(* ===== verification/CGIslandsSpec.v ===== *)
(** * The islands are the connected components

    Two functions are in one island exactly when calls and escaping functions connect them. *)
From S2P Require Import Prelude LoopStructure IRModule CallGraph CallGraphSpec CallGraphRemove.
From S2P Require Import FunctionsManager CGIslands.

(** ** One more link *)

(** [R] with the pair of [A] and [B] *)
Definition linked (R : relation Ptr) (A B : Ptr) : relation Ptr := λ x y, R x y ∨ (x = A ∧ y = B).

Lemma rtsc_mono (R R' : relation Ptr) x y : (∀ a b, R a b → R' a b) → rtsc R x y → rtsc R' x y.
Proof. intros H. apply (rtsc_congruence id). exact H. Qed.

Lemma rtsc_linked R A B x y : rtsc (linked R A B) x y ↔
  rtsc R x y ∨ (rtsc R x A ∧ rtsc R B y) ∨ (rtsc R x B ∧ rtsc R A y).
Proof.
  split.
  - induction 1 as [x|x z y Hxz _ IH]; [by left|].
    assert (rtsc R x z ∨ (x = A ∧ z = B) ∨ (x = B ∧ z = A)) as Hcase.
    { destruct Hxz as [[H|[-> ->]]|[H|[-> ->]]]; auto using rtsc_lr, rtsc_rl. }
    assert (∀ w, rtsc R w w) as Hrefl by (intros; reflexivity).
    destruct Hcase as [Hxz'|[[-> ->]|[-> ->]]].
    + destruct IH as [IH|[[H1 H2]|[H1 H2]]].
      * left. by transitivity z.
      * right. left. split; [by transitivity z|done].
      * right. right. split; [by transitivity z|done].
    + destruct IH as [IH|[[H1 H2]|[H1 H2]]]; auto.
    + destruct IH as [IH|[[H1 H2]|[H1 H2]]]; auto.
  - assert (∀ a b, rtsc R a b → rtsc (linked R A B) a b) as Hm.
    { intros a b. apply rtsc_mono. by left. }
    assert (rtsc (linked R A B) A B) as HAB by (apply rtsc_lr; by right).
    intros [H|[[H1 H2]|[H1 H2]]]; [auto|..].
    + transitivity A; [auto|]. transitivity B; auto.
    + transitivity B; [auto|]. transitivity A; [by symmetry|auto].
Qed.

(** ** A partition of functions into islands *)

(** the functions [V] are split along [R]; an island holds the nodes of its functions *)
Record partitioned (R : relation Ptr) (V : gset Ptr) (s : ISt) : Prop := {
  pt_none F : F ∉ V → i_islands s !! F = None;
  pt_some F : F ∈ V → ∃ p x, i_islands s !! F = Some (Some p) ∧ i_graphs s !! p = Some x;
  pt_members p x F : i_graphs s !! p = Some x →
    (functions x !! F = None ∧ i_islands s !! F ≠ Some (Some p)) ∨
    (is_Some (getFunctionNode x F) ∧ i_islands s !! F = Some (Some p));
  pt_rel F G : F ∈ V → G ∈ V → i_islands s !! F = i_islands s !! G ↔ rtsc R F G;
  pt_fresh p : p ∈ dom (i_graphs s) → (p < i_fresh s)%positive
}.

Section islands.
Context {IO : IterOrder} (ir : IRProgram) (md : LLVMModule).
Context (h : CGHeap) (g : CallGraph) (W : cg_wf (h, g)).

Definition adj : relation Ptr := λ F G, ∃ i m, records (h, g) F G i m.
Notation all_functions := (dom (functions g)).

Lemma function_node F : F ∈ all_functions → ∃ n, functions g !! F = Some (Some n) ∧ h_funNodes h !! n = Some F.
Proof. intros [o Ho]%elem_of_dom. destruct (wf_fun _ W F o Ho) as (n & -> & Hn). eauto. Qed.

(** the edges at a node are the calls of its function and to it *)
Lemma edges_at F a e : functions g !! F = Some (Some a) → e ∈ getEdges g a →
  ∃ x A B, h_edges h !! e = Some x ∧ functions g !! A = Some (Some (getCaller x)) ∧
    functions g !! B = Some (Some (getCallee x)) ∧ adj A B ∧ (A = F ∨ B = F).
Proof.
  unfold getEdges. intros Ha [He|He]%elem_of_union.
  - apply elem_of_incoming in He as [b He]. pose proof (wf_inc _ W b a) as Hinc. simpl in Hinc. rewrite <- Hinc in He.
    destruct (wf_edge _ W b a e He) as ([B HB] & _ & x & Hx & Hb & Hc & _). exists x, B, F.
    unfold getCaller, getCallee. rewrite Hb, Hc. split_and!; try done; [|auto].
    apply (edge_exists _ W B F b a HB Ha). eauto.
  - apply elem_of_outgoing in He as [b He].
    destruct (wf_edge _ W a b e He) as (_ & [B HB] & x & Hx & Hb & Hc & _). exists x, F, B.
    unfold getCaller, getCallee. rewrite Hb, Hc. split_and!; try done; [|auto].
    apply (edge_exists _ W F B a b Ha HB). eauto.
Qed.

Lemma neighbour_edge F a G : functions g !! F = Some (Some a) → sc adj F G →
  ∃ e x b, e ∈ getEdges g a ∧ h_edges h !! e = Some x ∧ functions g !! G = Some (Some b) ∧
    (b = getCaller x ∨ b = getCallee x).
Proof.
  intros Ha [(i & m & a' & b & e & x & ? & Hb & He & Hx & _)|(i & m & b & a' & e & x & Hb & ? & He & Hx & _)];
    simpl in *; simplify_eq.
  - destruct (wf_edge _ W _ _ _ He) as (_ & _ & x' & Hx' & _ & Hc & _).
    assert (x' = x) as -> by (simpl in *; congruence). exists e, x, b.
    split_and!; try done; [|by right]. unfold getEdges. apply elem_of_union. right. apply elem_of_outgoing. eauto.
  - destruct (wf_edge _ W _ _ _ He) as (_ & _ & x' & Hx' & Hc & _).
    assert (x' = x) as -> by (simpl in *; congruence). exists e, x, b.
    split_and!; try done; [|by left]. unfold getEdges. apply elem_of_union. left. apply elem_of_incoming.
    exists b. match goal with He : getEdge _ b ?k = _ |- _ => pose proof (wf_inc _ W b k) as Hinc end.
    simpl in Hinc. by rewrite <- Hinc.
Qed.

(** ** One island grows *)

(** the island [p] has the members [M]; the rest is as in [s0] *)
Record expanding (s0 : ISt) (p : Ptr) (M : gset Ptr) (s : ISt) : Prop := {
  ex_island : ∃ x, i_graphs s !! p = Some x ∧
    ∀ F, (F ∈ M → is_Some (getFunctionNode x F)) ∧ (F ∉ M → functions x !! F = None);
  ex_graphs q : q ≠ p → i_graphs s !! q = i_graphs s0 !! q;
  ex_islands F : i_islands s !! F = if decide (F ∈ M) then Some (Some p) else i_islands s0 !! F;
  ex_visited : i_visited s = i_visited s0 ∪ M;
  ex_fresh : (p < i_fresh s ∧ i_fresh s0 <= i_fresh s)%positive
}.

-- -- --

Filter the records above down to the lines that hold the string "simpl".

  - apply elem_of_incoming in He as [b He]. pose proof (wf_inc _ W b a) as Hinc. simpl in Hinc. rewrite <- Hinc in He.
    simpl in *; simplify_eq.
    assert (x' = x) as -> by (simpl in *; congruence). exists e, x, b.
    assert (x' = x) as -> by (simpl in *; congruence). exists e, x, b.
    simpl in Hinc. by rewrite <- Hinc.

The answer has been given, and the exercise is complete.